-- Data for review follows --
(* ===== verification/IfaceSafe.v ===== *)
(** An interface state machine never dereferences [NULL]: the accesses of its
    operations are valid on a well-formed data base, and what they allocate is
    there. *)

From S2P Require Export IfaceKeeps StatusSafe.

#[local] Abbreviation IC := WanMgr_IfaceSM_Controller_t.

(** The controller of the virtual interface of number [k] of interface [idx]. *)
Definition machine_of (idx k : Z) : Anchor IC := fun c => ic_interfaceIdx c = idx /\ ic_VirIfIdx c = k.

Section IfaceSafe.
Context `{Platform} `{Build} `{MaptBuild} `{IfaceBuild} (sh : Shape) (Hwf : wf_shape sh) (bidx vidx : Z).
Context (Hmem : memory_available) (Hdns : resolv_conf_readable).
Context (Hnum : u32 bidx < sh.1.1.1 -> exists l, sh.1.2 !! Z.to_nat (u32 bidx) = Some l /\ u32 vidx ∈ l.2).
Context (Hmapt : FEATURE_MAPT = false).
#[local] Instance ism_anchor : Anchor IC := machine_of bidx vidx.
#[local] Abbreviation safe m := (Safe (C := IC) sh (fun _ => True) m).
-- Data for review concluded --
**Your instructions**
The answer must be the same records, repeated exactly and in full.

**Answer for the task**
(* ===== verification/IfaceSafe.v ===== *)
(** An interface state machine never dereferences [NULL]: the accesses of its
    operations are valid on a well-formed data base, and what they allocate is
    there. *)

From S2P Require Export IfaceKeeps StatusSafe.

#[local] Abbreviation IC := WanMgr_IfaceSM_Controller_t.

(** The controller of the virtual interface of number [k] of interface [idx]. *)
Definition machine_of (idx k : Z) : Anchor IC := fun c => ic_interfaceIdx c = idx /\ ic_VirIfIdx c = k.

Section IfaceSafe.
Context `{Platform} `{Build} `{MaptBuild} `{IfaceBuild} (sh : Shape) (Hwf : wf_shape sh) (bidx vidx : Z).
Context (Hmem : memory_available) (Hdns : resolv_conf_readable).
Context (Hnum : u32 bidx < sh.1.1.1 -> exists l, sh.1.2 !! Z.to_nat (u32 bidx) = Some l /\ u32 vidx ∈ l.2).
Context (Hmapt : FEATURE_MAPT = false).
#[local] Instance ism_anchor : Anchor IC := machine_of bidx vidx.
#[local] Abbreviation safe m := (Safe (C := IC) sh (fun _ => True) m).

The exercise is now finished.